Overall this is a "high end" PC for my use cases simply due to the GTX 980's outstanding performance and the fact that most games I play are GPU-bound. This PC would be overkill for game development.

- Take all benchmarks with a grain of salt; I have had a perfect time with AMD processors even though they look terrible according to benchmarks.
- AMD CPUs and compatible motherboards are MUCH cheaper than Intel's.
- AMD's motherboard chipset drivers are much more reliable than Intel's. Intel tends to be really flaky when it comes to drivers.
- Nvidia is far better at supporting new games with updated drivers than AMD is. However, as a game developer you MUST test on both.
- For game development, buy midrange GPUs of both brands so you can tune your performance and cater to a larger audience.
- Try to get your game to use 4GB or less. The more RAM you use the more likely you will cause your players' unknown amount of RAM to start paging to disk, which kills performance.
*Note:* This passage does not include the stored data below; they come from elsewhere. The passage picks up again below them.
Lemma index_of_None c l : index_of c l = None <-> c ∉ l.
Proof.
  induction l as [|x t IH]; simpl.
  - split; [intros _; apply not_elem_of_nil | done].
  - rewrite not_elem_of_cons. destruct (decide (x = c)) as [->|Hne].
    + split; [done | intros [? _]; done].
    + destruct (index_of c t) as [m|]; simpl.
      * split; [done|]. intros [_ Hc]. by apply IH in Hc.
      * split; [|done]. intros _. split; [done | by apply IH].
Qed.

Lemma index_of_lookup c l n : NoDup l -> l !! n = Some c -> index_of c l = Some n.
Proof.
  intros Hnd Hn. destruct (index_of c l) as [m|] eqn:Hm.
  - apply index_of_Some in Hm. by rewrite (NoDup_lookup _ _ _ _ Hnd Hm Hn).
  - apply index_of_None in Hm. exfalso. apply Hm. by eapply list_elem_of_lookup_2.
Qed.

Lemma index_of_snoc_new c l : c ∉ l -> index_of c (l ++ [c]) = Some (length l).
Proof.
  induction l as [|x t IH]; intros Hc; simpl.
  - by rewrite decide_True.
  - apply not_elem_of_cons in Hc as [Hne Hc].
    rewrite decide_False by done. by rewrite IH.
Qed.

Lemma index_of_snoc_other c d l : d <> c -> index_of d (l ++ [c]) = index_of d l.
Proof.
  intros Hne. induction l as [|x t IH]; simpl.
  - by rewrite decide_False.
  - destruct (decide (x = d)); [done|]. by rewrite IH.
Qed.

Lemma enumerate_snoc {A} (l : list A) (x : A) :
  enumerate (l ++ [x]) = enumerate l ++ [(Z.of_nat (length l), x)].
Proof.
  unfold enumerate. rewrite length_app. simpl.
  rewrite seq_app, map_app. simpl.
  rewrite zip_with_app; [done|]. by rewrite length_map, length_seq.
Qed.

Lemma assign_where_map (g : option string -> Z) values cat code :
  assign_where values cat code (map g values) =
  map (fun v => if decide (v = Some cat) then code else g v) values.
Proof.
  unfold assign_where. induction values as [|v t IH]; simpl; [done|].
  by rewrite IH.
Qed.

Lemma category_code_snoc U c v :
  c ∉ U ->
  category_code (U ++ [c]) v =
  if decide (v = Some c)
  then (if String.eqb c "unknown" then (-1)%Z else Z.of_nat (length U))
  else category_code U v.
Proof.
  intros Hc. destruct v as [d|]; simpl; [|done].
  destruct (decide (Some d = Some c)) as [[= ->]|Hne].
  - by rewrite index_of_snoc_new.
  - rewrite index_of_snoc_other; [done|]. by intros ->.
Qed.

(** Lines 77-82 in closed form: the masked assignments, category by
    category, give every point the code of its own label. *)
Lemma label_codes_closed U vsA vsB :
  NoDup U ->
  label_codes U vsA vsB = (map (category_code U) vsA, map (category_code U) vsB).
Proof.
  unfold label_codes. induction U as [|c U IH] using rev_ind; intros Hnd.
  - simpl. f_equal.
    + induction vsA as [|v t IHt]; simpl; [done|]. rewrite IHt. by destruct v.
    + induction vsB as [|v t IHt]; simpl; [done|]. rewrite IHt. by destruct v.
  - apply NoDup_app in Hnd as (HU & Hdisj & _).
    assert (Hc : c ∉ U).
    { intros Hin. apply (Hdisj c Hin). by left. }
    rewrite enumerate_snoc, fold_left_app, IH by done. simpl.
    rewrite !assign_where_map. f_equal; apply map_ext; intros v;
      by rewrite category_code_snoc.
Qed.

Lemma category_code_inj U a b :
  a ∈ U -> b ∈ U -> category_code U (Some a) = category_code U (Some b) -> a = b.
Proof.
  intros Ha Hb. simpl.
  destruct (index_of a U) as [n|] eqn:Hn; [|by apply index_of_None in Hn].
  destruct (index_of b U) as [m|] eqn:Hm; [|by apply index_of_None in Hm].
  apply index_of_Some in Hn, Hm.
  destruct (String.eqb_spec a "unknown") as [->|Hua],
           (String.eqb_spec b "unknown") as [->|Hub]; try done; try lia.
  intros Heq. apply Nat2Z.inj in Heq as ->. congruence.
Qed.

(** X1.  The code arrays of lines 76-82 in closed form: over the sorted
    union of the two category lists, a point gets the position of its
    label in the union, [-1] if its label is "unknown", and keeps the
    initial [0] if its label is missing.  So a point of A and a point of B
    that both carry a label get the same code exactly when their labels
    are the same, while a point without a label gets the code of the first
    category of the union whenever that category is not "unknown". *)
Theorem X1_label_codes_by_category csA vsA csB vsB :
  let U := union1d csA csB in
  let codes := label_codes U vsA vsB in
  codes = (map (category_code U) vsA, map (category_code U) vsB) /\
  length (fst codes) = length vsA /\ length (snd codes) = length vsB /\
  (forall k j a b ca cb,
     vsA !! k = Some (Some a) -> vsB !! j = Some (Some b) ->
     a ∈ csA -> b ∈ csB ->
     fst codes !! k = Some ca -> snd codes !! j = Some cb ->
     (ca = cb <-> a = b)) /\
  (forall k c, vsA !! k = Some (Some c) -> c ∈ csA ->
     fst codes !! k = Some (-1)%Z <-> c = "unknown") /\
  (forall k, vsA !! k = Some None -> fst codes !! k = Some 0%Z) /\
  (forall j, vsB !! j = Some None -> snd codes !! j = Some 0%Z) /\
  (forall j c0, U !! 0 = Some c0 -> c0 <> "unknown" ->
     vsB !! j = Some (Some c0) -> snd codes !! j = Some 0%Z).
Proof.
  intros U codes.
  assert (Hnd : NoDup U) by apply increasing_NoDup, union1d_increasing.
  assert (Hcodes : codes = (map (category_code U) vsA, map (category_code U) vsB))
    by (by apply label_codes_closed).
  rewrite Hcodes. simpl. split; [done|].
  rewrite !length_map. do 2 (split; [done|]).
  split; [|split; [|split; [|split]]].
  - intros k j a b ca cb Hk Hj Ha Hb.
    rewrite !list_lookup_fmap, Hk, Hj. intros [= <-] [= <-].
    split; [|by intros ->].
    apply category_code_inj; apply union1d_elem; auto.
  - intros k c Hk Hc. rewrite list_lookup_fmap, Hk. simpl.
    assert (HcU : c ∈ U) by (apply union1d_elem; auto).
    destruct (index_of c U) as [n|] eqn:Hn; [|by apply index_of_None in Hn].
    destruct (String.eqb_spec c "unknown") as [->|Hne].
    + done.
    + split; [|done]. intros [= Hz]. lia.
  - intros k Hk. by rewrite list_lookup_fmap, Hk.
  - intros j Hj. by rewrite list_lookup_fmap, Hj.
  - intros j c0 H0 Hne Hj. rewrite list_lookup_fmap, Hj. simpl.
    rewrite (index_of_lookup c0 U 0 Hnd H0).
    by destruct (String.eqb_spec c0 "unknown").
Qed.

(** * The label matrix and the pair index *)

Lemma obs_get_Ok m k w A col :
  store w !! m = Some A -> obs A !! k = Some col -> obs_get m k w = Ok col w.
Proof. intros HA Hk. unfold obs_get, bind, deref. by rewrite HA, Hk. Qed.

Lemma label_similarity_run i a b lk w A B csA vsA csB vsB :
  store w !! a = Some A -> store w !! b = Some B ->
  obs A !! lk = Some (CatCol csA vsA) -> obs B !! lk = Some (CatCol csB vsB) ->
  label_similarity i a b lk w =
  match LabelSimMat i (map (category_code (union1d csA csB)) vsA)
                      (map (category_code (union1d csA csB)) vsB) with
  | Some mat => Ok mat w
  | None => Raise IndexError w
  end.
Proof.
  intros HA HB HcA HcB. unfold label_similarity, bind.
  rewrite (obs_get_Ok a lk w A _ HA HcA), (obs_get_Ok b lk w B _ HB HcB). simpl.
  rewrite label_codes_closed by apply increasing_NoDup, union1d_increasing.
  simpl. by destruct (LabelSimMat _ _ _).
Qed.

Lemma align_pair_index_error opts sk ka ik vk lk ams i acc w
    a b A B csA vsA csB vsB :
  ams !! i = Some a -> ams !! (i + 1) = Some b ->
  store w !! a = Some A -> store w !! b = Some B ->
  obs A !! lk = Some (CatCol csA vsA) -> obs B !! lk = Some (CatCol csB vsB) ->
  0 < length vsB <= i ->
  label_similarity i a b lk w = Raise IndexError w /\
  align_pair opts sk ka ik vk (Some lk) ams i acc w = Raise IndexError w.
Proof.
  intros Ha Hb HA HB HcA HcB [Hpos Hle].
  pose proof (label_similarity_run i a b lk w A B csA vsA csB vsB HA HB HcA HcB) as Hrun.
  assert (Hnone : LabelSimMat i (map (category_code (union1d csA csB)) vsA)
                              (map (category_code (union1d csA csB)) vsB) = None).
  { unfold LabelSimMat. rewrite fill_columns_None; [done| |].
    - apply lookup_ge_None. rewrite length_map. lia.
    - rewrite length_map. destruct (length vsB) eqn:E; [lia|done]. }
  rewrite Hnone in Hrun. split; [done|].
  unfold align_pair, list_get. rewrite Ha, Hb.
  unfold bind at 1. unfold ret at 1. unfold bind at 1. unfold ret at 1.
  unfold bind at 1. unfold bind at 1. by rewrite Hrun.
Qed.

(** X2.  Line 85 indexes [catBCode] with the index [i] of the pair.  With a
    label key, iteration [i] of the pair loop of [morpho_align] therefore
    raises [IndexError], before [BA_align] is called and leaving everything
    as it was, when sample B has at least one point and at most [i]; when B
    has no point the loop over [index] does not run and the matrix is the
    empty [0 x a] array; when B has more than [i] points the matrix is
    built, [b x a]. *)
Theorem X2_pair_index_bounds_label_matrix opts sk ka ik vk lk ams i acc w
    a b A B csA vsA csB vsB :
  ams !! i = Some a -> ams !! (i + 1) = Some b ->
  store w !! a = Some A -> store w !! b = Some B ->
  obs A !! lk = Some (CatCol csA vsA) -> obs B !! lk = Some (CatCol csB vsB) ->
  (0 < length vsB <= i ->
     label_similarity i a b lk w = Raise IndexError w /\
     align_pair opts sk ka ik vk (Some lk) ams i acc w = Raise IndexError w) /\
  (length vsB = 0 ->
     label_similarity i a b lk w = Ok (mkMatrix 0 (length vsA) []) w) /\
  (i < length vsB ->
     exists mat, label_similarity i a b lk w = Ok mat w /\
                 shape mat = (length vsB, length vsA)).
Proof.
  intros Ha Hb HA HB HcA HcB.
  pose proof (label_similarity_run i a b lk w A B csA vsA csB vsB HA HB HcA HcB) as Hrun.
  set (cA := map (category_code (union1d csA csB)) vsA) in *.
  set (cB := map (category_code (union1d csA csB)) vsB) in *.
  assert (HlA : length cA = length vsA) by apply length_map.
  assert (HlB : length cB = length vsB) by apply length_map.
  split; [|split].
  - intros Hrange. by eapply align_pair_index_error.
  - intros H0. rewrite Hrun.
    assert (HcB0 : cB = []) by (apply length_zero_iff_nil; lia).
    rewrite HcB0. unfold LabelSimMat. simpl. by rewrite HlA.
  - intros Hi.
    destruct (lookup_lt_is_Some_2 cB i) as [c Hc]; [lia|].
    rewrite (LabelSimMat_value i cA cB c Hc) in Hrun.
    eexists. split; [exact Hrun|]. unfold shape. simpl. by rewrite HlA, HlB.
Qed.

(** * What [morpho_align] may change on the caller's objects *)

Lemma seed_footprint_refl models sk keys w : seed_footprint models sk keys w w.
Proof. split; [done|]. intros l A0 HA. exists A0. by repeat split. Qed.

Lemma seed_footprint_trans models sk keys w0 w1 w2 :
  seed_footprint models sk keys w0 w1 -> seed_footprint models sk keys w1 w2 ->
  seed_footprint models sk keys w0 w2.
Proof.
  intros [Ho1 Hi1] [Ho2 Hi2]. split.
  - intros l Hl. by rewrite Ho2, Ho1.
  - intros l A0 HA0.
    destruct (Hi1 l A0 HA0) as (A1 & HA1 & HX1 & Hobs1 & Huns1 & Hsk1 & Hk1).
    destruct (Hi2 l A1 HA1) as (A2 & HA2 & HX2 & Hobs2 & Huns2 & Hsk2 & Hk2).
    exists A2. repeat split; try congruence.
    intros k Hk. by rewrite Hk2, Hk1.
Qed.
#5292341 What is the top factor for MMO engines limiting world size?

Posted by on 18 May 2016 - 02:47 PM

If the game world was huge you could travel for hours before encountering another player, and all the players would congregate in cities leaving the rest of the game world a boring empty ghost town.
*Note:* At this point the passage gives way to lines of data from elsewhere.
(** The two counter stores leave the timer running and well formed. *)
Lemma setup_counter (s2 : timer1) :
  running s2 -> wf s2 ->
  let s4 := hw_store (timer1_dev c) TCNT1H_ADDR 0x0B
              (hw_store (timer1_dev c) TCNT1L_ADDR 0xDB s2) in
  running s4 /\ wf s4 /\ io s4 = io s2.
Proof.
  intros Hrun Hwf. cbn [hw_store timer1_dev].
  pose proof (clock_running c s2 Hrun) as Hr3.
  pose proof (clock_wf c s2 Hwf) as [Hh3 Hl3].
  destruct (clock_frame c s2) as (Hio3 & _ & _).
  set (s3 := timer1_store TCNT1L_ADDR 219 (clock c s2)).
  assert (Hr3' : running s3) by exact Hr3.
  assert (Hw3' : wf s3) by (split; [exact Hh3|cbn; lia]).
  pose proof (clock_running c s3 Hr3') as Hr4.
  pose proof (clock_wf c s3 Hw3') as [Hh4 Hl4].
  destruct (clock_frame c s3) as (Hio4 & _ & _).
  split; [exact Hr4|]. split; [split; [cbn; lia|exact Hl4]|].
  change (io (timer1_store TCNT1H_ADDR 11 ?x)) with (io x).
  rewrite Hio4. exact Hio3.
Qed.

(** With accesses no longer than a counter period, the preload leaves
    the counter between [0x0BDB] and [0x0BDC] in fine position, and from
    a state that cannot wrap within one access the flag register is
    left alone. *)
Lemma setup_counter_fine (s2 : timer1) :
  (c <= 256)%nat -> running s2 -> wf s2 ->
  let s4 := hw_store (timer1_dev c) TCNT1H_ADDR 0x0B
              (hw_store (timer1_dev c) TCNT1L_ADDR 0xDB s2) in
  0x0BDB * 256 + Z.of_nat c <= fine s4 < 0x0BDC * 256 + Z.of_nat c /\
  (fine s2 + Z.of_nat c < 2 ^ 24 -> tifr1 s4 = tifr1 s2).
Proof.
  intros Hc Hrun Hwf. cbn [hw_store timer1_dev].
  pose proof (clock_running c s2 Hrun) as Hr3.
  pose proof (clock_wf c s2 Hwf) as [Hh3 Hl3].
  set (s3 := timer1_store TCNT1L_ADDR 219 (clock c s2)).
  assert (Hr3' : running s3) by exact Hr3.
  assert (Hw3' : wf s3) by (split; [exact Hh3|cbn; lia]).
  assert (Hf3 : fine s3 = (tcnt1h (clock c s2) * 256 + 219) * 256
                          + presc (clock c s2) mod 256) by reflexivity.
  pose proof (Z.mod_pos_bound (presc (clock c s2)) 256 eq_refl) as Hp3.
  destruct (clock_before_wrap c s3 Hr3' Hw3') as [Hf4 Ht4];
    [change (2 ^ 24) with 16777216; lia|].
  pose proof (clock_wf c s3 Hw3') as [Hh4 Hl4].
  pose proof (Z.mod_pos_bound (presc (clock c s3)) 256 eq_refl) as Hp4.
  assert (Hf4' : fine (clock c s3) =
                 (tcnt1h (clock c s3) * 256 + tcnt1l (clock c s3)) * 256
                 + presc (clock c s3) mod 256) by reflexivity.
  assert (Hfine : fine (timer1_store TCNT1H_ADDR 11 (clock c s3)) =
                  (11 * 256 + tcnt1l (clock c s3)) * 256
                  + presc (clock c s3) mod 256) by reflexivity.
  split; [rewrite Hfine; lia|].
  intros Hlt.
  change (tifr1 (timer1_store TCNT1H_ADDR 11 ?x)) with (tifr1 x).
  rewrite Ht4. change (tifr1 s3) with (tifr1 (clock c s2)).
  now destruct (clock_before_wrap c s2 Hrun Hwf Hlt) as [_ ->].
Qed.

(** From a quiet state the control stores meet no overflow either. *)
Lemma setup_control_quiet (s : timer1) :
  (c <= 256)%nat -> wf s -> quiet s ->
  let s2 := hw_store (timer1_dev c) TCCR1B_ADDR 0x04
              (hw_store (timer1_dev c) TCCR1A_ADDR 0x00 s) in
  tifr1 s2 = tifr1 s /\ fine s2 <= 65003 * 256.
Proof.
  intros Hc Hwf (Hclr & Hcnt & [Hrun|Hst]); cbn [hw_store timer1_dev].
  - pose proof (fine_range s Hwf) as Hf.
    assert (Hfs : fine s <= 65000 * 256 + 255).
    { unfold fine. pose proof (Z.mod_pos_bound (presc s) 256 eq_refl). lia. }
    destruct (clock_before_wrap c s Hrun Hwf) as [Hf1 Ht1];
      [change (2 ^ 24) with 16777216; lia|].
    set (y1 := timer1_store TCCR1A_ADDR 0 (clock c s)).
    assert (Hry : running y1).
    { split; [reflexivity|]. change (tccr1b y1) with (tccr1b (clock c s)).
      apply (clock_running c s Hrun). }
    assert (Hwy : wf y1) by (apply store_control_wf; [auto|now apply clock_wf]).
    assert (Hfy : fine y1 = fine s + Z.of_nat c) by (rewrite <- Hf1; reflexivity).
    destruct (clock_before_wrap c y1 Hry Hwy) as [Hf2 Ht2];
      [change (2 ^ 24) with 16777216; lia|].
    rewrite store_control_fine by auto.
    change (tifr1 (timer1_store TCCR1B_ADDR 4 ?x)) with (tifr1 x).
    rewrite Ht2, Hf2, Hfy. change (tifr1 y1) with (tifr1 (clock c s)).
    split; [exact Ht1|lia].
  - destruct (clock_stopped c s Hst) as (Hh1 & Hl1 & Ht1).
    set (y1 := timer1_store TCCR1A_ADDR 0 (clock c s)).
    assert (Hsy : stopped y1).
    { unfold stopped, clock_select in *. change (tccr1b y1) with (tccr1b (clock c s)).
      now destruct (clock_frame c s) as (_ & _ & ->). }
    destruct (clock_stopped c y1 Hsy) as (Hh2 & Hl2 & Ht2).
    rewrite store_control_fine by auto.
    change (tifr1 (timer1_store TCCR1B_ADDR 4 ?x)) with (tifr1 x).
    rewrite Ht2. change (tifr1 y1) with (tifr1 (clock c s)).
    split; [exact Ht1|].
    unfold fine, tcnt1 in *. rewrite Hh2, Hl2.
    change (tcnt1h y1) with (tcnt1h (clock c s)).
    change (tcnt1l y1) with (tcnt1l (clock c s)).
    rewrite Hh1, Hl1.
    pose proof (Z.mod_pos_bound (presc (clock c y1)) 256 eq_refl). lia.
Qed.

(** *** Clearing the flag *)

Lemma clear_byte_bit0 (v : Z) : Z.testbit (uint8_t (Z.lor (uint8_t v) 1)) 0 = true.
Proof. rewrite uint8_t_testbit. apply testbit_lor_1. Qed.

Lemma clear_flag (s5 : timer1) :
  running s5 -> wf s5 ->
  let s7 := hw_store (timer1_dev c) TIFR1_ADDR
              (uint8_t (Z.lor (uint8_t (tifr1 (clock c s5))) 1)) (clock c s5) in
  running s7 /\ wf s7 /\ io s7 = io s5 /\ overflow_flag s7 = false /\
  fine s7 = (fine s5 + 2 * Z.of_nat c) mod 2 ^ 24.
Proof.
  intros Hrun Hwf. cbn [hw_store timer1_dev].
  pose proof (clock_running c _ (clock_running c s5 Hrun)) as Hr7.
  pose proof (clock_wf c _ (clock_wf c s5 Hwf)) as Hw7.
  split; [exact Hr7|]. split; [exact Hw7|]. split; [|split].
  - change (io (timer1_store TIFR1_ADDR ?v ?x)) with (io x).
    destruct (clock_frame c (clock c s5)) as (-> & _ & _).
    now destruct (clock_frame c s5) as (-> & _ & _).
  - unfold overflow_flag.
    change (tifr1 (timer1_store TIFR1_ADDR ?v ?x)) with (Z.land (tifr1 x) (Z.lnot v)).
    rewrite Z.land_spec, Z.lnot_spec, clear_byte_bit0 by lia.
    apply andb_false_r.
  - rewrite store_control_fine by auto.
    rewrite <- clock_add.
    destruct (clock_fine (c + c) s5 Hrun Hwf) as [-> _]. f_equal. lia.
Qed.

(** *** Whole calls *)

Lemma wait_overflow_stale (fuel : nat) (s : timer1) :
  running s -> wf s -> overflow_flag s = true -> (1 <= fuel)%nat ->
  DelayTimer.wait_overflow (D:=timer1_dev c) fuel s =
  Done tt (clock c s) [Load TIFR1_ADDR (uint8_t (tifr1 (clock c s)))].
Proof.
  intros Hrun Hwf Hset Hfuel. destruct fuel as [|fuel]; [lia|].
  rewrite wait_overflow_S, timer1_poll, overflow_flag_byte.
  assert (Hset' : overflow_flag (clock c s) = true).
  { unfold overflow_flag in *. destruct (clock_fine c s Hrun Hwf) as [_ ->].
    destruct (_ <? _); [exact Hset|apply testbit_lor_1]. }
  now rewrite Hset'.
Qed.

(** Every call returns, with the overflow flag clear, once the fuel
    covers a full counter period. *)
Lemma delay_returns (fuel : nat) (s : timer1) :
  wf s -> (poll_bound <= fuel)%nat ->
  exists s1 tr,
    DelayTimer.delay_1000ms (D:=timer1_dev c) fuel s = Done tt s1 tr /\
    running s1 /\ wf s1 /\ overflow_flag s1 = false /\ io s1 = io s.
Proof.
  intros Hwf Hfuel. rewrite delay_1000ms_unfold. cbn zeta.
  destruct (setup_control s Hwf) as (Hr2 & Hw2 & Hio2).
  destruct (setup_counter _ Hr2 Hw2) as (Hr4 & Hw4 & Hio4).
  cbn zeta in *.
  set (s4 := hw_store (timer1_dev c) TCNT1H_ADDR 11 _) in *.
  destruct (wait_overflow_terminates poll_bound fuel s4 Hr4 Hw4)
    as (s5 & t & -> & Hr5 & Hw5 & _ & Hio5 & _); [|exact Hfuel|].
  { pose proof (fine_range s4 Hw4). rewrite poll_bound_Z.
    change (2 ^ 24) with 16777216 in *. lia. }
  rewrite timer1_poll.
  destruct (clear_flag s5 Hr5 Hw5) as (Hr7 & Hw7 & Hio7 & Hclr & _).
  eexists _, _. split; [reflexivity|].
  repeat split; try apply Hr7; try apply Hw7; auto. congruence.
Qed.

(** The number of the poll that sees a wrap [x] cycles away. *)
Lemma poll_count (x : Z) :
  1 <= x <= 2 ^ 24 ->
  exists k : nat,
    Z.of_nat k * Z.of_nat c - Z.of_nat c < x <= Z.of_nat k * Z.of_nat c /\
    (k <= poll_bound)%nat.
Proof.
  intros Hx. change (2 ^ 24) with 16777216 in Hx.
  set (q := (x + Z.of_nat c - 1) / Z.of_nat c).
  assert (Hq : 0 <= q) by (apply Z.div_pos; lia).
  pose proof (Z.div_mod (x + Z.of_nat c - 1) (Z.of_nat c) ltac:(lia)) as Hdm.
  pose proof (Z.mod_pos_bound (x + Z.of_nat c - 1) (Z.of_nat c) ltac:(lia)) as Hr.
  fold q in Hdm. rewrite (Z.mul_comm (Z.of_nat c) q) in Hdm.
  exists (Z.to_nat q). rewrite Z2Nat.id by exact Hq.
  split; [lia|].
  apply Nat2Z.inj_le. rewrite Z2Nat.id by exact Hq. rewrite poll_bound_Z.
  change (2 ^ 24) with 16777216.
  destruct (Z.eq_dec q 0) as [->|Hq0]; [lia|].
  assert (Hle : (q - 1) * 1 <= (q - 1) * Z.of_nat c)
    by (apply Z.mul_le_mono_nonneg_l; lia).
  rewrite !Z.mul_sub_distr_r, !Z.mul_1_l in Hle. lia.
Qed.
You've just described Elite: Dangerous! :)

#5290158 Colorimetry: Violet

Posted by on 04 May 2016 - 05:09 PM


The cells receive WIDE ranges of frequencies that all overlap (see the frequency response graph on the right of that section). If they received a narrow range, "visible spectrum" would be constrained to those small slices of wavelengths. Each cone variant is biased towards a particular frequency range, but it can still receive the other frequencies as well.

The 'colors' we see are the ratios between the strengths that the different *overlapping* cone types receive. This is also why the RGB output of monitors APPEAR to reproduce colors representing frequencies that they don't actually emit.

#5290156 How can I share a .exe game?

Posted by on 04 May 2016 - 05:05 PM

You could use an obfuscator to make decompiling slightly more of a hassle.